Your teams are all looking at different data — and it's killing your company
Sales has their numbers. Support has their tickets. Product has their analytics. Marketing has their funnel. Nobody is looking at the same thing — and it shows.

Sales has their numbers. Support has their tickets. Product has their analytics. Marketing has their funnel. Nobody is looking at the same thing — and it shows.
Do you actually know why customers churn?
Not the exit survey reason. Not what sales says when they lose a deal. The real reason — the one that shows up consistently across all of those signals at once.
Most companies don't know. Not because the data doesn't exist. Because nobody has ever put it in the same room.
Sales is pitching features that don't exist. CX is triaging complaints about workflows nobody in product knows are broken. Marketing is running campaigns on messaging that hasn't matched reality in two years. Product is building a roadmap from 10% of the available signal.
Every team is working hard. Every team thinks they understand the customer. And the company is pulling in four different directions. This isn't a tools problem. It's a culture problem.
📦 The data exists — it's just scatteredLink to this section
Every customer interaction produces a signal. Usage data. Support tickets. Sales calls. Marketing outcomes. Product interviews and surveys.
A sales call tells you what a prospect cares about before they buy. A support ticket tells you where they get stuck after. Usage data tells you what they actually do. A product interview tells you the job they're trying to get done. A marketing outcome tells you which message made them raise their hand.
Together, they tell you almost everything. But only if you're looking at them together.
The signal isn't missing. It's siloed. And siloed data produces siloed decisions.
🔗 When the signals connect, the picture changesLink to this section
In enterprise, the person buying your product and the person using it are almost never the same. The executive signs the contract. The team on the ground lives in the product. Those two groups have completely different problems.
Sales hears the executive asking for advanced reporting. Marketing doubles down on it. Product builds it. Six months later, nobody is opening those reports — because the executive who asked doesn't run reports. The analyst who does was never in the room.
Sales heard the buyer. Nobody heard the user. And support has been fielding tickets about it for months.
Does what comes up on sales calls match what CX is hearing from people actually in the product? Does the friction in support show up as drop-off in usage data? Are churned customers the same ones whose end users never got their core job done? Each source becomes a check on the others — and the overlaps are where the real opportunities live.

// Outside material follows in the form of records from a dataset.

Lemma write_at_loop_spec m bs offset src : Forall s_ok bs -> NoDup (locs bs) -> Forall byte_ok src -> 0 <= offset -> forall ds n, 0 <= ds ->
  let r := UserBuffer.write_at_loop m bs ds offset src n in
  let lo := Z.max ds offset in
  let hi := Z.min (ds + total bs) (Z.of_nat (length src) + offset) in
  writes m r.1 (drop (Z.to_nat (lo - ds)) (locs bs)) (sub src (lo - offset) (hi - offset)) /\ r.2 = n + Z.max 0 (hi - lo).
Proof.
  intros H Hn Hb Ho. revert m. induction H as [|b lst Hs Hbs IH]; intros m ds n Hds; cbn [UserBuffer.write_at_loop total foldr].
  { rewrite sub_empty by lia. split; [apply writes_nil|]. cbn. lia. }
  fold (total lst). pose proof (length_s_locs b Hs) as Hl. pose proof (total_nonneg lst Hbs). pose proof (s_len_nonneg b Hs). rewrite locs_cons in Hn |- *.
  pose proof (NoDup_app (s_locs b) (locs lst)) as [(Hn1 & Hn2 & Hn3) _]; [done|]. specialize (IH Hn3).
  set (cs := Z.max ds offset). set (ce := Z.min (ds + s_len b) (Z.of_nat (length src) + offset)). cbn zeta.
  destruct (Z.leb_spec ce cs) as [L|L].
  - destruct (IH m (ds + s_len b) n ltac:(lia)) as [W R]. split; [|rewrite R; lia].
    destruct (decide (ds + s_len b <= cs)) as [D|D].
    + rewrite drop_app_ge by lia. replace (Z.max (ds + s_len b) offset) with cs in W by lia.
      replace (Z.to_nat (cs - ds) - length (s_locs b))%nat with (Z.to_nat (cs - (ds + s_len b))) by lia. by rewrite Z.add_assoc.
    + rewrite sub_empty in W |- * by lia. eapply writes_then_nothing; [apply writes_nil|exact W].
  - set (piece := sub src (cs - offset) (ce - offset)). assert (length piece = Z.to_nat (ce - cs)) as Hpl by (unfold piece; rewrite length_sub; lia).
    assert (length (drop (Z.to_nat (cs - ds)) (s_locs b)) = Z.to_nat (ds + s_len b - cs)) as Hdl by (rewrite length_drop; lia).
    destruct (IH (s_write m b (cs - ds) piece) (ds + s_len b) (n + (ce - cs)) ltac:(lia)) as [W R]. split; [|rewrite R; lia].
    pose proof (s_write_spec m b (cs - ds) piece Hs ltac:(lia) ltac:(lia) ltac:(by apply Forall_sub)) as W1.
    rewrite drop_app_le by lia. destruct (decide (ds + s_len b <= Z.of_nat (length src) + offset)) as [D|D].
    + assert (ce = ds + s_len b) as Ece by lia. replace (Z.max (ds + s_len b) offset) with (ds + s_len b) in W by lia.
      rewrite Z.sub_diag in W. change (Z.to_nat 0) with 0%nat in W. rewrite drop_0 in W. rewrite Z.add_assoc.
      rewrite <- (sub_app src (cs - offset) (ds + s_len b - offset)) by lia.
      replace (sub src (cs - offset) (ds + s_len b - offset)) with piece by (unfold piece; by rewrite Ece).
      eapply writes_app; [lia| |exact W1|exact W].
      rewrite <- (drop_app_le (s_locs b) (locs lst)) by lia. eapply sublist_NoDup; [exact Hn|apply sublist_drop].
    + rewrite sub_empty in W by lia. replace (Z.min (ds + (s_len b + total lst)) (Z.of_nat (length src) + offset)) with ce by lia.
      fold piece. apply writes_pad; [|lia]. eapply writes_then_nothing; [exact W1|exact W].
Qed.

(** [write_at] is [write] of the buffers behind the offset. *)
Lemma user_buffer_write_at m bs offset src : Forall s_ok bs -> NoDup (locs bs) -> Forall byte_ok src -> 0 <= offset ->
  let r := UserBuffer.write_at m (UserBuffer.new bs) offset src in
  writes m r.1 (drop (Z.to_nat offset) (locs bs)) (take (Z.to_nat (total bs - offset)) src) /\
  r.2 = Z.max 0 (Z.min (total bs - offset) (Z.of_nat (length src))).
Proof.
  intros H Hn Hb Ho. unfold UserBuffer.write_at. cbn [UserBuffer.new UserBuffer.buffers UserBuffer.len]. fold (total bs).
  destruct (Z.leb_spec (total bs) offset) as [L|L].
  { replace (Z.to_nat (total bs - offset)) with 0%nat by lia. rewrite take_0. split; [apply writes_nil|]. cbn. lia. }
  pose proof (write_at_loop_spec m bs offset src H Hn Hb Ho 0 0 ltac:(lia)) as [W R]. cbn zeta in *. split; [|lia].
  replace (Z.max 0 offset) with offset in W by lia. rewrite Z.sub_0_r, Z.sub_diag, Z.add_0_l in W. unfold sub in W. rewrite drop_0, Z.sub_0_r in W.
  replace (take (Z.to_nat (total bs - offset)) src) with (take (Z.to_nat (Z.min (total bs) (Z.of_nat (length src) + offset) - offset)) src); [done|].
  destruct (decide (total bs - offset <= Z.of_nat (length src))); [f_equal; lia|]. rewrite !take_ge by lia. done.
Qed.

(** What was written is read back. *)
Lemma writes_flat m m' bs offset src : Forall s_ok bs -> writes m m' (drop (Z.to_nat offset) (locs bs)) src -> 0 <= offset ->
  offset + Z.of_nat (length src) <= total bs -> take (length src) (drop (Z.to_nat offset) (flat m' bs)) = src.
Proof.
  intros H [W _] Ho Hl. apply list_eq. intros j. destruct (decide (j < length src)%nat) as [Hj|Hj].
  - rewrite lookup_take_lt, lookup_drop, flat_locs by done. pose proof (locs_length bs H).
    destruct (lookup_lt_is_Some_2 (locs bs) (Z.to_nat offset + j) ltac:(lia)) as [l El]. destruct (lookup_lt_is_Some_2 src j Hj) as [x Ex].
    rewrite El, Ex. cbn. apply (W j); [by rewrite lookup_drop|done].
  - rewrite lookup_take_ge, lookup_ge_None_2 by lia. done.
Qed.

(** A user buffer behaves as one array. For slices of distinct memory, [write_at] stores
    the source at the offset, as far as the buffer reaches, changes no other byte of
    memory, and returns the count; [read_at] at the same offset then returns the bytes that
    were written, whatever the boundaries of the slices. *)
Theorem user_buffer_roundtrip m bs offset src dst : Forall s_ok bs -> NoDup (locs bs) -> Forall byte_ok src ->
  0 <= offset -> offset + Z.of_nat (length src) <= total bs -> length dst = length src ->
  let '(m', n) := UserBuffer.write_at m (UserBuffer.new bs) offset src in
  n = Z.of_nat (length src) /\ UserBuffer.read_at m' (UserBuffer.new bs) offset dst = (src, n) /\
  forall l, l ∉ take (length src) (drop (Z.to_nat offset) (locs bs)) -> mbyte m' l = mbyte m l.
Proof.
  intros H Hn Hb Ho Hl Hd. pose proof (user_buffer_write_at m bs offset src H Hn Hb Ho) as [W R].
  destruct (UserBuffer.write_at m (UserBuffer.new bs) offset src) as [m' n]. cbn [fst snd] in W, R. rewrite take_ge in W by lia.
  split; [lia|]. split; [|apply W]. rewrite user_buffer_read_at by done. rewrite Hd, (writes_flat m m' bs offset src H W Ho Hl).
  rewrite drop_ge by (pose proof (flat_length m' bs H); lia). rewrite app_nil_r. f_equal. lia.
Qed.

Definition demo_slices : list slice := [Slice 0x80400 4092 4096; Slice 0x80402 0 8; Slice 0x80401 0 8].
Lemma user_buffer_roundtrip_witness :
  let '(m', n) := UserBuffer.write_at (fun _ _ => 0) (UserBuffer.new demo_slices) 2 [1; 2; 3; 4] in
  n = 4 /\ UserBuffer.read_at m' (UserBuffer.new demo_slices) 2 [0; 0; 0; 0] = ([1; 2; 3; 4], 4).
Proof.
  assert (NoDup (locs demo_slices)) as Hn by (apply (bool_decide_unpack _); vm_compute; exact I).
  assert (Forall s_ok demo_slices) as Hs by (repeat constructor; unfold PAGE_SIZE; cbn; lia).
  pose proof (user_buffer_roundtrip (fun _ _ => 0) demo_slices 2 [1; 2; 3; 4] [0; 0; 0; 0] Hs Hn
    ltac:(repeat constructor; unfold byte_ok; lia) ltac:(lia) ltac:(vm_compute; congruence) eq_refl) as P.
  destruct (UserBuffer.write_at (fun _ _ => 0) (UserBuffer.new demo_slices) 2 [1; 2; 3; 4]) as [m' n].
  destruct P as (P1 & P2 & _). split; [exact P1|]. rewrite P2, P1. reflexivity.
Defined.

(** *** Indexing and iteration *)

Definition loc_of (l : Z * Z) : Z * nat := (l.1, Z.to_nat l.2).

Lemma index_loop_spec bs : Forall s_ok bs -> forall i, 0 <= i < total bs ->
  exists l, UserBuffer.index_loop bs i = Ret l /\ locs bs !! Z.to_nat i = Some (loc_of l).
Proof.
  induction 1 as [|b lst Hs Hbs IH]; intros i Hi; cbn [UserBuffer.index_loop total foldr] in *; [lia|]. fold (total lst) in Hi.
  pose proof (length_s_locs b Hs) as Hl. rewrite locs_cons. destruct (Z.ltb_spec i (s_len b)) as [L|L].
  - eexists. split; [done|]. rewrite lookup_app_l by lia. unfold s_locs. rewrite list_lookup_fmap, lookup_seqZ_lt by lia.
    cbn. unfold loc_of. cbn. do 3 f_equal. lia.
  - destruct (IH (i - s_len b) ltac:(lia)) as (l & Hr & Hl'). exists l. split; [done|]. rewrite lookup_app_r by lia. rewrite <- Hl'. f_equal. lia.
Qed.

(** Calling [next] [n] times. *)
Fixpoint drain (n : nat) (it : UserBuffer.iter) : outcome (list (Z * Z) * UserBuffer.iter) :=
  match n with
  | O => Ret ([], it)
  | S n' =>
      '(o, it1) ← UserBuffer.next it;
      '(l, it2) ← drain n' it1;
      Ret (match o with Some x => x :: l | None => l end, it2)
  end.
(** What an iterator has still to deliver. *)
Definition remaining (it : UserBuffer.iter) : list (Z * nat) :=
  drop (Z.to_nat (UserBuffer.current_idx it)) (locs (drop (Z.to_nat (UserBuffer.current_buffer it)) (UserBuffer.it_buffers it))).
Definition iter_ok (it : UserBuffer.iter) : Prop :=
  Forall (fun s => s_ok s /\ 0 < s_len s) (UserBuffer.it_buffers it) /\ 0 <= UserBuffer.current_buffer it /\ 0 <= UserBuffer.current_idx it /\
  match UserBuffer.it_buffers it !! Z.to_nat (UserBuffer.current_buffer it) with
  | Some b => UserBuffer.current_idx it < s_len b
  | None => UserBuffer.current_idx it = 0
  end.

Lemma drop_S' {A} (l : list A) n x : l !! n = Some x -> drop n l = x :: drop (S n) l.
Proof. revert n. induction l as [|y l IH]; intros [|n] H; cbn in *; [done|done|by injection H as ->|by apply IH]. Qed.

You can build exactly what the buyer asked for and still lose the account — because the buyer isn't the one who has to use it.
🚧 Why this doesn't happen by defaultLink to this section
CRM lives in sales. The support desk lives in CX. Analytics lives in product. Marketing has its own stack. None of them talk without someone forcing the conversation.
Most companies never establish a shared definition of what they're trying to learn. Sales optimizes for closed deals. Support for ticket resolution. Marketing for pipeline. Product for shipped features. Each team wins by their own metric — and nobody is accountable for the full picture.
The data stays siloed. The decisions stay local. The company stays misaligned — even when everyone is executing well.
You can have great teams and still build the wrong product — if every team is acting on a different version of the truth.
✅ What it looks like when it worksLink to this section
The companies that get this right make customer data universally accessible — not just available in a dashboard nobody opens, but actively surfaced and acted on across every team, on a regular cadence.
Product knows what sales is hearing. Sales knows what support is seeing. CX knows where customers struggle in the product. Marketing knows which problems drive action — and whether the product actually solves them.
In the reporting example: cross-referencing the data would have caught that the executive feature wasn't showing up in support tickets, wasn't in usage patterns, wasn't something CX ever heard about from the actual users. Six months of roadmap saved before a line of code was written.
🚣 Everyone has to row togetherLink to this section
Until every team is looking at the same information, your company will not be focused. Decisions will be made in isolation. Priorities will conflict. Customers will feel the disconnect — even if they can't name it.
The fix isn't a new tool. It's a commitment from leadership to treat customer data as a shared asset, not a departmental resource. To ask not just "what does our data say?" but "what does all of our data say, together?"
That's when the picture gets clear. That's when the company starts rowing in the same direction. And that's when you start building products that actually solve the problem.